I plugged the unit in for another measurement, and now the solenoid immediately activated after I plugged it in. Something had gotten worse. Since the solenoid is directly connected after the rectifier of the 24V rail this now really suggested that the transistor now was a permanent short circuit. 

So I replaced the transistor with a new TIP41C: 
Then I measured the original one again, and now it came up as a voltage divider, supporting my hypothesis:
Another good example to not blindly trust a transistor tester. They test at low currents and this can mean that results are displayed that have nothing to do with the actual situation the device is seeing in its circuit.

After bolting the TIP41C to the enclosure bottom, I plugged the unit in, and the solenoid did not activate anymore. Encouraged, I pressed ON and now everything worked as it should. The carriage went to the LP set-down point and the arm lowered.
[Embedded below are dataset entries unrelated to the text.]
Lemma agrees_bind r o (k : Sys → option Sys) (k' : gmap nat CbShared → Out) :
  agrees r o → (∀ s : Sys, r = Some s → linked (cbs s) (cells s) → agrees (k s) (k' (cells s))) → agrees (r ≫= k) (bind_out o k').
Proof.
  intros H Hk. destruct o as [m| |]; simpl in *; [|by rewrite H|done]. destruct H as (s & -> & <- & Hl). by apply Hk.
Qed.

Lemma trampoline_agrees id c closure (s : Sys) :
  linked (cbs s) (cells s) → cells s !! id = Some c → registered c = true → (kind c = Recurring → borrowed c = false) → freed c = false →
  agrees (trampoline id closure s) (Callback.exec (OFire id (map as_op closure)) (cells s)).
Proof.
  intros Hl Hc Hr Hb Hfr. unfold trampoline. rewrite Hc. cbn [mbind option_bind]. simpl. rewrite Hc, Hr, Hfr. simpl.
  destruct (kind c) eqn:Hk.
  - apply agrees_bind; [|intros s1 _ Hl1; apply agrees_bind].
    + apply on_agrees; [done|]. intros c1 c' Hc1 Hf. simplify_eq. rewrite (fire_once_registered _ _ Hf).
      by destruct (released _).
    + destruct (released c); [by exists s1|]. by apply acts_agree.
    + intros s2 _ Hl2. apply on_agrees; [done|]. intros c1 c' _. apply exit_keeps.
  - rewrite Hb by done. apply agrees_bind; [|intros s1 _ Hl1; apply agrees_bind].
    + apply on_agrees; [done|]. intros c1 c' _. apply fire_repeat_keeps.
    + by apply acts_agree.
    + intros s2 _ Hl2. apply on_agrees; [done|]. intros c1 c' _. apply exit_repeat_keeps.
Qed.

(** Between the double's calls no closure runs. *)
Record inv (s : Sys) : Prop := { i_linked : linked (cbs s) (cells s); i_ok : ok (cells s); i_idle : within [] (cells s) }.

Lemma stub_init_inv : inv init.
Proof.
  constructor; simpl; [|apply map_Forall_empty|intros id c Hc; by rewrite lookup_empty in Hc].
  constructor; [apply NoDup_nil_2|..]; intros i x Hx; by rewrite ?lookup_nil, ?lookup_empty in Hx.
Qed.

Lemma acts_safe path closure : forallb (no_reentry path) (map as_op closure) = true.
Proof. induction closure as [|[]]; simpl; done. Qed.

(** The cells' side of an operation is fine and leaves them in order. *)
Lemma cells_go (o : Op) m : ok m → within [] m → no_reentry [] o = true →
  ∃ m', Callback.exec o m = Fine m' ∧ ok m' ∧ within [] m'.
Proof.
  intros Hm Hw Hn. pose proof (exec_good o [] m Hm Hw) as H. rewrite Hn in H.
  destruct (Callback.exec o m) as [m'| |]; simpl in H; [|done|done]. destruct H as [? Hf]. exists m'. split_and!; [done..|].
  by eapply within_frames.
Qed.

Lemma agreed_step (s : Sys) (r : option Sys) (o : Op) :
  ok (cells s) → within [] (cells s) → no_reentry [] o = true → agrees r (Callback.exec o (cells s)) →
  ∃ s' : Sys, r = Some s' ∧ Callback.run [o] (cells s) = Fine (cells s') ∧ inv s'.
Proof.
  intros Hm Hw Hn Ha. destruct (cells_go o _ Hm Hw Hn) as (m' & He & Hm' & Hw'). cbn [Callback.run].
  rewrite He in *. destruct Ha as (s' & -> & <- & Hl). by exists s'.
Qed.

Lemma stub_exec_step o (s : Sys) : inv s → ∃ s' : Sys, exec o s = Some s' ∧ Callback.run (as_ops o s) (cells s) = Fine (cells s') ∧ inv s'.
Proof.
  intros [Hl Hm Hw]. destruct o as [k|a|closure]; cbn [exec as_ops].
  - apply agreed_step; try done. eexists. split_and!; [done|done|]. by apply linked_register.
  - apply agreed_step; [done..|by destruct a|by apply act_agrees].
  - unfold next_scheduled. destruct (list_find _ (cbs s)) as [[i cb]|] eqn:E; [|by exists s].
    apply list_find_Some in E as (Hi & Hsc & _). pose proof (l_scheduled _ _ Hl i cb Hi Hsc) as Hlive.
    destruct (l_cell _ _ Hl i cb Hi) as (c & Hc & Hreg). pose proof (Hm _ _ Hc) as Hok.
    assert (active c = 0%nat) as Hact.
    { destruct (decide (active c = 0%nat)) as [|Ha]; [done|]. by apply (Hw _ _ Hc), not_elem_of_nil in Ha. }
    assert (registered c = true) as Hr by congruence.
    apply (agreed_step s _ (OFire (user_data cb) (map as_op closure))); [done..| |].
    + simpl. by rewrite acts_safe.
    + eapply (trampoline_agrees _ c closure {| cbs := unschedule i (cbs s); cells := cells s |}); [|done|done|..].
      * by apply linked_unschedule.
      * intros Hk. by rewrite (ok_borrow _ Hok Hk), Hact.
      * rewrite (ok_freed _ Hok), (ok_count _ Hok). rewrite (ok_reg _ Hok) in Hr. rewrite Hr. apply bool_decide_eq_false_2. simpl. lia.
Qed.

Lemma run_app l1 l2 m : Callback.run (l1 ++ l2) m = bind_out (Callback.run l1 m) (Callback.run l2).
Proof. revert m. induction l1 as [|o l1 IH]; intros m; simpl; [done|]. destruct (Callback.exec o m); simpl; [apply IH|done..]. Qed.

Lemma exec_all_inv l : ∀ s : Sys, inv s →
  ∃ s' : Sys, exec_all l s = Some s' ∧ Callback.run (all_ops l s) (cells s) = Fine (cells s') ∧ inv s'.
Proof.
  induction l as [|o l IH]; intros s Hs; simpl; [by exists s|].
  destruct (stub_exec_step o s Hs) as (s1 & -> & Hr & H1). destruct (IH s1 H1) as (s2 & He & Hr2 & H2).
  exists s2. split_and!; [done| |done]. rewrite run_app, Hr. done.
Qed.

(** Handles alive in the double are cells still registered. *)
Lemma linked_count l m : linked l m →
  length (filter (λ c, handle_live c = true) l) = size (filter (λ kc : nat * CbShared, registered kc.2 = true) m).
Proof.
  intros [Hn Hc Hb _].
  assert (dom (filter (λ kc : nat * CbShared, registered kc.2 = true) m) =
          list_to_set (user_data <$> filter (λ c, handle_live c = true) l) :> gset nat) as Hd.
  { apply set_eq. intros id. rewrite elem_of_dom, elem_of_list_to_set, list_elem_of_fmap. split.
    - intros [c [Hm Hr]%map_lookup_filter_Some]. destruct (proj1 (list_elem_of_fmap _ _ _) (Hb id c Hm)) as (cb & -> & Hin).
      exists cb. split; [done|]. apply list_elem_of_filter. split; [|done].
      apply list_elem_of_lookup in Hin as [i Hi]. destruct (Hc i cb Hi) as (c0 & Hm0 & ->). simpl in Hr. congruence.
    - intros (cb & -> & [Hl Hin]%list_elem_of_filter). apply list_elem_of_lookup in Hin as [i Hi].
      destruct (Hc i cb Hi) as (c0 & Hm0 & Hr). exists c0. apply map_lookup_filter_Some. split; [done|]. simpl. congruence. }
  rewrite <- size_dom, Hd, size_list_to_set, length_fmap; [done|].
  apply (sublist_NoDup _ _ Hn), fmap_sublist, sublist_filter.
Qed.

(** C11: Whatever a test registers, drops, forgets and has the double fire, the
    closures dropping and forgetting handles of their own accord, nothing is
    undefined and the callback cells go through exactly the operations of a
    simulator.  The double counts as live precisely the registrations the cells
    still hold; a one-shot that has run is not among them; and its state can be
    reset exactly when every cell has let go of its registration. *)
Theorem double_counts_registrations ops :
  ∃ s : Sys, exec_all ops init = Some s ∧ Callback.run (all_ops ops init) ∅ = Fine (cells s) ∧
    ∀ st : Stub, CALLBACKS st = cbs s →
      live_callback_handles st = size (filter (λ kc : nat * CbShared, registered kc.2 = true) (cells s)) ∧
      (∀ id c, cells s !! id = Some c → kind c = OneShot → runs c ≠ 0%nat → registered c = false) ∧
      ((∃ st', reset_callbacks st = Done st') ↔ ∀ id c, cells s !! id = Some c → registered c = false).
Proof.
  destruct (exec_all_inv ops init stub_init_inv) as (s & He & Hr & [Hl Hm Hw]). exists s. split_and!; [done|done|].
  intros st Hst. assert (live_callback_handles st = size (filter (λ kc : nat * CbShared, registered kc.2 = true) (cells s))) as Hn.
  { unfold live_callback_handles. rewrite Hst. by apply linked_count. }
  split_and!; [done| |].
  - intros id c Hc Hk Hru. rewrite (ok_reg _ (Hm _ _ Hc)). destruct (released c) eqn:E; [done|].
    by destruct (ok_once _ (Hm _ _ Hc) Hk) as [_ [_ ?]].
  - unfold reset_callbacks. case_decide as Hd; rewrite Hn, map_size_empty_iff, map_empty_filter in Hd.
    + split; [intros _ id c Hc|by eexists]. specialize (Hd id c Hc). simpl in Hd. by destruct (registered c).
    + split; [by intros [st' ?]|]. intros H. destruct Hd. intros id c Hc. simpl. by rewrite (H id c Hc).
Qed.
End VpiStubs.
(* ===== verification/UnitKit.v ===== *)
(** * UnitKit: running a unit test of the crates on the model.

    A [#[test]] function comes to an outcome: it returns, or it panics.  Most
    drive asynchronous code with [block_on] or [assert_pending] of testing.rs, on
    a bare executor with no simulator: here those of Testing.v, with the code of
    Async.v as the future. *)
From stdpp Require Import pretty.
From S2P Require Import Prelude Words Values Queue Sync Signals Time PhaseHub Triggers Executor Combinators Objection Runner Testing Async Kit Bench.
Local Open Scope Z_scope.

(** [should_panic] is the [expected] text of the attribute; [runs] is [None] for
    a test that does not come to an end. *)
Record UnitTest := { test_name : string; should_panic : option string; runs : option (Exec unit) }.

#[global] Instance result_eq_dec {A E : Type} `{EqDecision A, EqDecision E} : EqDecision (Result A E).
Proof. solve_decision. Defined.

Module UnitKit.
Import Async Kit Bench.
Local Open Scope code_scope.

Definition mentions (text part : string) : bool := Runner.contains (list_of_string text) (list_of_string part).
Definition passes (t : UnitTest) : bool :=
  match runs t, should_panic t with
  | Some (Done _), None => true
  | Some (Panic m), Some expected => mentions m expected
  | _, _ => false
  end.
Definition test (name : string) (r : option (Exec unit)) : UnitTest := {| test_name := name; should_panic := None; runs := r |}.
Definition panicking (name expected : string) (r : option (Exec unit)) : UnitTest :=
  {| test_name := name; should_panic := Some expected; runs := r |}.

(** A test of plain calls: its assertions, in order. *)
Definition asserts (l : list bool) : option (Exec unit) :=
  Some (if forallb id l then Done tt else Panic "assertion failed").

(** [assert_eq!] and [assert!] in plain code that may panic. *)
Definition ensure (b : bool) : Exec unit := if b then Done tt else Panic "assertion failed".

Section Drive.
Context {Any X : Type}.
Abbreviation U := (Env Any X).
Abbreviation Code := (@Async.Code N Empty_set U Out).

(** No simulator: time stands still and no object has a value. *)
Definition bare (x : X) : @Sim N Empty_set U :=
  {| tw := {| Triggers.now := 0; Triggers.vals := λ _, None; Triggers.trigs := ∅; Triggers.regs := ∅; Triggers.next := 0;
              Triggers.woken := [] |};
     hub := PhaseHub.init_hub; reals := λ _, None; texts := λ _, None; eval_needed := false; finished := false;
     user := fresh_env x |}.
Definition unit_poll := @Async.poll N _ Empty_set U Out (λ _, EmptyString) 64.
Definition main_future (c : Code unit) : @Fut N Empty_set U Out Out := FStart (c ;; Ret ODone).

Definition block_on (x : X) (c : Code unit) : option (Exec unit) :=
  match Testing.block_on unit_poll Async.drop by_id 1000 (main_future c) (bare x) with
  | Some (Done _) => Some (Done tt)
  | Some (Panic m) => Some (Panic m)
  | None => None
  end.
Definition assert_pending (x : X) (c : Code unit) : option (Exec unit) :=
  Testing.assert_pending unit_poll Async.drop by_id 1000 (main_future c) (bare x).

(** [assert!] and [assert_eq!]. *)
Definition holds (b : bool) : Code unit := assert b "assertion failed".
Definition equal {A : Type} `{EqDecision A} (x y : A) : Code unit := holds (bool_decide (x = y)).
(** [spawn(async move { .. })], the handle let go. *)
Definition go (c : Code unit) : Code unit := spawn c None ;; Ret tt.
(** A call that returns a new state and wakers. *)
Definition wakes_call {Y : Type} {A : Set} (l : Lens U Y) (f : Y → Y * list Waker * A) : Code A :=
  Call (λ u, let '(y, ws, a) := f (view l u) in Done (update l y u, ws, a)).
Definition peek_at {Y : Type} {A : Set} (l : Lens U Y) (f : Y → A) : Code A := ask (λ u, f (view l u)).
(** [r.unwrap()]. *)
Definition unwrap {A E : Set} (c : Code (Result A E)) : Code A :=
  r <- c ;; match r with Ok a => Ret a | Err _ => Throw "called `Result::unwrap()` on an `Err` value" end.
End Drive.
End UnitKit.
Definition leaf : Node := mkNode "Leaf" tt [].
Definition Leaf : P :=
  with_build (λ n ctx, at_ "build" ctx ;; Ret n) (with_connect (λ _ ctx, at_ "connect" ctx)
    (with_check (λ ctx s, at_ "check" ctx ;; Ret s) (with_run (λ ctx, at_ "run" ctx ;; Ret (Ok tt)) default_phases))).
Definition parent : Node := mkNode "Parent" tt [("first", FOption None); ("second", FOption None)].
Definition Parent : P :=
  with_build (λ n ctx, at_ "build" ctx ;;
      Ret (set_field "second" (FOption (Some leaf)) (set_field "first" (FOption (Some leaf)) n)))
    (with_connect (λ _ ctx, at_ "connect" ctx) default_phases).
Definition Failing : P := with_run (λ _, Ret (Err (te_new "deliberate"))) default_phases.
Definition phases : string → P := by_type [("Leaf", Leaf); ("Parent", Parent); ("Failing", Failing)].
Definition fuel : nat := 3.
Definition build (n : Node) (ctx : RustdvCtx) : Code Node := build_all phases fuel n ctx.
Definition trace_is (l : list string) : Code unit := t <- trace ;; equal t l.
Definition traced (s : string) : Code unit := t <- trace ;; holds (bool_decide (s ∈ t)).
(* ===== verification/UnitGpi.v ===== *)
(** * UnitGpi: the unit tests of rustdv-gpi (value.rs and rustdv_gpi.rs), run on
    the model with the simulator double of VpiStubs.v; big integers are natural
    numbers. *)
From S2P Require Import Prelude Words Values Signals PhaseHub Handles Callback VpiStubs Triggers Testing Async Kit Bench UnitKit.
Local Open Scope Z_scope.

Module UnitGpi.
Import UnitKit.

#[local] Instance logic_eq_dec : EqDecision Logic.Logic.
Proof. solve_decision. Defined.

Definition ok {A} `{EqDecision A} (r : Result A ValueError) (x : A) : bool := match r with Ok y => bool_decide (y = x) | Err _ => false end.
Definition err {A} (r : Result A ValueError) : bool := match r with Err _ => true | Ok _ => false end.

(** ** value.rs *)

Module ValueTests.
Import LogicArray.
Abbreviation LA := (LogicArray N).
Definition text (v : LA) (s : string) : bool := bool_decide (to_binstr v = s).
Definition from_slice : list Z → N := bu_from_slice.
(** A construction that must not panic. *)
Definition built (e : Exec LA) (f : LA → list bool) : list bool := match e with Done v => f v | Panic _ => [false] end.
Definition bit (v : LA) (i : nat) (l : option Logic.Logic) : bool := bool_decide (index v i = l).

Definition roundtrip_u64 : UnitTest :=
  test "roundtrip_u64" (let v := from_u64 0xA5 8 in asserts [text v "10100101"; ok (try_u64 v) 0xA5]).
Definition constructs_from_two_state_primitive_types : UnitTest :=
  test "constructs_from_two_state_primitive_types"
    (let value := 0x0123456789abcdeffedcba9876543210 in
     asserts [text (from_bool true 1) "1"; ok (try_u8 (from_u8 (B := N) 0xa5 8)) 0xa5; ok (try_u16 (from_u16 (B := N) 0xa5b6 16)) 0xa5b6;
              ok (try_u32 (from_u32 (B := N) 0xa5b6c7d8 32)) 0xa5b6c7d8;
              ok (try_u64 (from_u64 (B := N) 0x0123456789abcdef 64)) 0x0123456789abcdef;
              ok (try_u128 (from_u128 (B := N) value 128)) value; text (from_u8 0xa5 4) "0101"]).
Definition bigint_conversion_preserves_arbitrary_width_values : UnitTest :=
  test "bigint_conversion_preserves_arbitrary_width_values"
    (let value := from_slice [0x76543210; 0xfedcba98; 0x89abcdef; 0x01234567; 0xa5a55a5a] in
     let v := from_bigint value 160 in
     asserts [Nat.eqb (len v) 160; ok (try_bigint v) value; ok (try_bigint (from_bigint 0xff%N 4)) 0x0f%N]).
Definition converts_to_two_state_primitive_types : UnitTest :=
  test "converts_to_two_state_primitive_types"
    (asserts (ok (try_bool (from_binstr (B := N) "0")) false ::
       built (from_vpi_words [(0x76543210, 0); (0xfedcba98, 0); (0x89abcdef, 0); (0x01234567, 0)] 128) (λ v,
         [ok (try_bool v) true; ok (try_u8 v) 0x10; ok (try_u16 v) 0x3210; ok (try_u32 v) 0x76543210;
          ok (try_u64 v) 0xfedcba9876543210; ok (try_u128 v) 0x0123456789abcdeffedcba9876543210]))).
Definition four_state_rejected : UnitTest :=
  test "four_state_rejected"
    (let v := from_binstr (B := N) "1x0z" in
     asserts [err (try_bool v); err (try_u8 v); err (try_u16 v); err (try_u32 v); err (try_u64 v); err (try_u128 v);
              err (try_bigint v); negb (is_resolvable v)]).
Definition vpi_encoding_and_lsb_first_bit_access : UnitTest :=
  test "vpi_encoding_and_lsb_first_bit_access"
    (let v := from_binstr (B := N) "01xz" in
     asserts [bool_decide (a_val v = 6%N); bool_decide (b_val v = 3%N); bit v 0 (Some Logic.Z); bit v 1 (Some Logic.X);
              bit v 2 (Some Logic.One); bit v 3 (Some Logic.Zero); bit v 4 None; text v "01xz"]).
Definition constructs_from_vpi_words_and_masks_unused_bits : UnitTest :=
  test "constructs_from_vpi_words_and_masks_unused_bits"
    (asserts (built (from_vpi_words [(6, 3)] 4) (λ v, [text v "01xz"; bool_decide (to_vpi_words v = [(6, 3)])]) ++
              built (from_vpi_words [(0xfffffff5, 0xfffffff8)] 3) (λ v,
                [text v "101"; is_resolvable v; bool_decide (to_vpi_words v = [(5, 0)])]))).
Definition width_is_preserved_independently_of_biguint_magnitude : UnitTest :=
  test "width_is_preserved_independently_of_biguint_magnitude"
    (let zeros := from_binstr (B := N) "00000" in
     let wide := from_u64 (B := N) 1 65 in
     let empty := from_binstr (B := N) "" in
     asserts [Nat.eqb (len zeros) 5; text zeros "00000"; Nat.eqb (len wide) 65; bit wide 0 (Some Logic.One);
              bit wide 64 (Some Logic.Zero); ok (try_u64 wide) 1; is_empty empty; text empty ""]).
Definition all : list UnitTest :=
  [roundtrip_u64; constructs_from_two_state_primitive_types; bigint_conversion_preserves_arbitrary_width_values;
   converts_to_two_state_primitive_types; four_state_rejected; vpi_encoding_and_lsb_first_bit_access;
   constructs_from_vpi_words_and_masks_unused_bits; width_is_preserved_independently_of_biguint_magnitude].
End ValueTests.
At that point I decided that I better also replace the solenoid resistor

and the two transistors that drive the TIP, 1TR10 and 1TR11:
I replaced the TR11 with a NTE128 and TR10 with a new BC547B:
The reason to replace these two was that in an earlier 4000 restoration TR10 was out of spec with a too low gain, and I increasingly think that transistors where the gain is critical or that carry a high current may need to be replaced during a full restoration of a Beogram 4000. Life is a learning curve! This is Beolove!